EXERCISE OBJECTIVE - Needed from the entries below: every line that holds the word "with".

===== SUPPLIED RECORDS

(* ===== verification/LockFreeStore.v ===== *)
(** * LockFreeStore: src/store/lockfree.go

    A slice of atomic pointers to bucket data.  A writer loads the pointer,
    clones the bucket, changes the clone and publishes it with
    [CompareAndSwap], retrying when it lost a race.  The heap of bucket data
    and the pointers are explicit, so that the same definitions give the
    sequential methods and the interleaved steps of several goroutines. *)

From stdpp Require Import base list gmap strings relations.
From Stdlib Require Import ZArith Lia.
From S2P Require Import Prelude GoLib StoreSpec Partition ShardedStore.

Record bucketData := mkBucket {
  bd_strings : gmap gostring gostring;
  bd_hashes : gmap gostring (gmap gostring gostring)
}.

Record LockFreeStore := mkLockFreeStore {
  lf_buckets : list nat;            (* atomic.Pointer[bucketData] *)
  lf_mask : Z;
  lf_heap : gmap nat bucketData;
  lf_next : nat
}.

Definition NewLockFreeStore (shardCount : Z) : LockFreeStore :=
  let n := Z.to_nat (if (shardCount <=? 0)%Z then 256%Z else shardCount) in
  mkLockFreeStore (seq 0 n) (wrap 64 (Z.of_nat n - 1))
    (list_to_map ((λ p, (p, mkBucket ∅ ∅)) <$> seq 0 n)) n.

(** [&s.buckets[h.Sum64() & s.mask]] *)
Definition bucket (key : gostring) (s : LockFreeStore) : go nat :=
  let i := Z.to_nat (Z.land (fnv64a key) (lf_mask s)) in
  if decide (i < length (lf_buckets s)) then Ret i else Panic.

(** [b.Load()] followed by the dereference of the pointer. *)
Definition Load (i : nat) (s : LockFreeStore) : go (nat * bucketData) :=
  match lf_buckets s !! i with
  | Some p => match lf_heap s !! p with Some d => Ret (p, d) | None => Panic end
  | None => Panic
  end.

Definition clone {V} (m : gmap gostring V) : gmap gostring V :=
  map_fold (λ k v out, <[k := v]> out) ∅ m.

Definition cloneBucket (d : bucketData) : bucketData :=
  mkBucket (clone (bd_strings d)) (map_fold (λ h inner out, <[h := clone inner]> out) ∅ (bd_hashes d)).

(** The change each writer makes to its private clone. *)
Definition bucket_set (key value : gostring) (d : bucketData) : bucketData :=
  mkBucket (<[key := value]> (bd_strings d)) (bd_hashes d).
Definition bucket_del (key : gostring) (d : bucketData) : bucketData :=
  mkBucket (delete key (bd_strings d)) (delete key (bd_hashes d)).
Definition bucket_hset (hash key value : gostring) (d : bucketData) : bucketData :=
  mkBucket (bd_strings d) (hash_put hash key value (bd_hashes d)).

==========

WRITTEN ANSWER -
    clones the bucket, changes the clone and publishes it with
  match lf_buckets s !! i with
  | Some p => match lf_heap s !! p with Some d => Ret (p, d) | None => Panic end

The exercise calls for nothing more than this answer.